Advocates who staff these centers are always on the lookout for cases requiring full representation, and they refer those cases to participating legal services organizations that provide their services for free. When the eviction moratoriums put in place in response to COVID-19 are lifted, the Self-Help Legal Access Centers will play an important role in preventing thousands of tenant evictions.
It would be penny-wise and pound-foolish to allow the time-tested self-help centers to die. It is a nettlesome paradox of government that taking a meat ax to a budget can often cost taxpayers more than it saves. The fact is that domestic violence, homelessness and other social challenges are also a burden on the county budget. If we have to pay our taxes, let it be to solve a problem, not exacerbate it.

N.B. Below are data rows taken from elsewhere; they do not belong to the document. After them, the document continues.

Lemma op_needs_right now cfg tenant_id auth op s s' r :
  run_team_op now cfg tenant_id auth op s = (s', r) -> entitled now cfg tenant_id auth op s \/ s' = s.
Proof.
  assert (Hf : forall A (c : TeM A) x, forget c s = (s', x) -> exists y, c s = (s', y)).
  { intros A c x. unfold forget, se_bind. destruct (c s) as [s1 [a|e]]; intros [= <- <-]; eauto. }
  destruct op; simpl; intros Hrun; try (apply Hf in Hrun as [y Hrun]);
    try (apply after_verify in Hrun as [Hm| ->]; [left; eauto | by right]).
  - apply accept_needs in Hrun as [->|(i & email & Hi & He & El)]; [by right|]. left.
    apply valid_invitation_ok in Hi as (_ & ? & ? & ? & ?). eauto 10.
  - unfold create_team in Hrun. apply se_read_first in Hrun as [[_ ->]|(pk & Hpk & Hrun)]; [by right| |done].
    apply se_lift_ok in Hpk as [_ Hpk]. apply map_err_ok, map_err_ok in Hpk.
    unfold se_bind at 1 2, query, se_gets in Hrun. destruct (negb _ && _ && _) eqn:Eg; [right; by injection Hrun as <- _|].
    left. exists pk. split; [done|]. destruct (is_full_admin _ _); [by left|]. destruct (is_support_admin _ _ _ _); [right; by left|].
    right; right. simpl in Eg. apply negb_false_iff, Nat.eqb_eq in Eg. done.
Qed.
(** ** Statements that stay within a team *)
Lemma delete_where_fresh {A} (key : A -> Z) p t : ids_fresh key t -> ids_fresh key (with_rows (delete_where p) t).
Proof.
  intros [Hnd Hlt]. unfold ids_fresh, with_rows, delete_where. simpl. split.
  - clear Hlt. induction (rows t) as [|r l IH]; simpl in *; [constructor|]. apply NoDup_cons in Hnd as [Hr Hnd].
    destruct (p r); simpl; [by apply IH|]. apply NoDup_cons. split; [|by apply IH].
    intros Hin. apply Hr. apply list_elem_of_fmap in Hin as (x & -> & Hx). apply list_elem_of_fmap_2.
    apply list_elem_of_In, List.filter_In in Hx as [Hx _]. by apply list_elem_of_In.
  - rewrite Forall_forall in *. intros r Hr. apply Hlt. apply list_elem_of_In, List.filter_In in Hr as [Hr _]. by apply list_elem_of_In.
Qed.
Lemma add_authorization_ok now cfg tenant_id auth team pubkey drawn request s s' resp :
  add_authorization now cfg tenant_id auth team pubkey (Some drawn) request s = (s', Ok resp) ->
  exists k secret bunker, created_authorization (te_db s) tenant_id team drawn request k secret bunker (acr_authorization resp) /\
    te_db s' = set_authorizations {| rows := rows (db_authorizations (te_db s)) ++ [acr_authorization resp];
                                     next_id := next_id (db_authorizations (te_db s)) + 1 |} (te_db s) /\
    generate_bunker_url urlencode (tc_bunker_relays cfg) (pk_to_hex (pk_of bunker)) (pair_secret drawn) = Some (acr_bunker_url resp).
Proof.
  unfold add_authorization. intros H.
  apply se_bind_ok in H as (s1 & u & Hv & H). apply verify_admin_ok in Hv as [-> _].
  apply se_bind_ok in H as (s1 & pk & Hpk & H). apply se_lift_ok in Hpk as [-> _].
  apply se_bind_ok in H as (s1 & k & Hk & H). apply query_with_ok in Hk as [-> Hk]. apply found_key in Hk as (Hk & Hteam & Hten & _).
  apply se_bind_ok in H as (s1 & known & Hkn & H). apply se_gets_ok in Hkn as [-> _]. destruct (negb known); [done|].
  apply se_bind_ok in H as (s1 & dr & Hdr & H). apply se_lift_ok in Hdr as [-> Hdr]. injection Hdr as <-.
  apply se_bind_ok in H as (s1 & bytes & Hb & H). apply se_lift_ok in Hb as [-> Hb]. apply map_err_ok, map_err_ok in Hb.
  apply se_bind_ok in H as (s1 & secret & Hs & H). apply se_lift_ok in Hs as [-> Hs]. apply map_err_ok, map_err_ok in Hs.
  apply se_bind_ok in H as (s1 & bunker & Hbk & H). apply se_lift_ok in Hbk as [-> Hbk]. apply ok_or_ok in Hbk.
  apply se_bind_ok in H as (s1 & a & Ha & H). apply repo_with_ok in Ha as (d' & Ha & ->).
  apply se_bind_ok in H as (s1 & url & Hurl & H). apply se_lift_ok in Hurl as [-> Hurl]. apply ok_or_ok in Hurl.
  apply se_ret_ok in H as [-> ->]. cbn [acr_authorization acr_bunker_url].
  unfold authorization_create in Ha. destruct (negb _); [done|]. destruct (negb _); [done|].
  unfold insert_row in Ha. injection Ha as <- Ha. apply map_err_ok in Ha.
  unfold decode_authorization in Ha. apply rbind_ok in Ha as (x & _ & Ha). injection Ha as <-.
  exists k, secret, bunker. split; [split; simpl; eauto | done].
Qed.

Section served.
(** A signer that sees the database after an authorization was created, has
    nothing cached for its key, and knows the key from no other authorization. *)
Context (d : Db) (tenant_id team : Z) (drawn : SecretPair) (request : AddAuthorizationRequest) (k : StoredKey)
        (secret bunker : SecretKey) (a : Authorization) (now : Z) (g : signer).
Hypothesis (Hca : created_authorization d tenant_id team drawn request k secret bunker a).
Hypothesis (Hdb : sg_db g = set_authorizations {| rows := rows (db_authorizations d) ++ [a];
                                                  next_id := next_id (db_authorizations d) + 1 |} d).
Hypothesis (Hkeys : ids_fresh sk_id (db_stored_keys d)) (Hauths : ids_fresh au_id (db_authorizations d)).
Hypothesis (Hoauth : Forall (fun o => oa_bunker_public_key o <> au_bunker_public_key a) (rows (db_oauth_authorizations d))).
Hypothesis (Hteam : Forall (fun o => au_bunker_public_key o <> au_bunker_public_key a) (rows (db_authorizations d))).
Hypothesis (Hexp : forall e, aa_expires_at request = Some e -> now < e).
Hypothesis (Hcache : sg_handlers g !! au_bunker_public_key a = None).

Without continued funding, the county’s existing network of self-help centers will be dismantled, and the impact on low-income communities will be devastating. With the goal of keeping low-income residents housed and preventing the local homelessness crisis from worsening, we are facing challenging years ahead. We must use every tool at our disposal to reach those who need our help. The courtroom-based Self-Help Legal Access Centers are a key part of that strategy. Keeping them is morally and fiscally the right thing to do.
Zev Yaroslavsky is a former member of the Los Angeles County Board of Supervisors and now teaches public policy and history at UCLA. Laurie Zelon is a retired justice of the California Court of Appeal and founding chair of the California Commission on Access to Justice.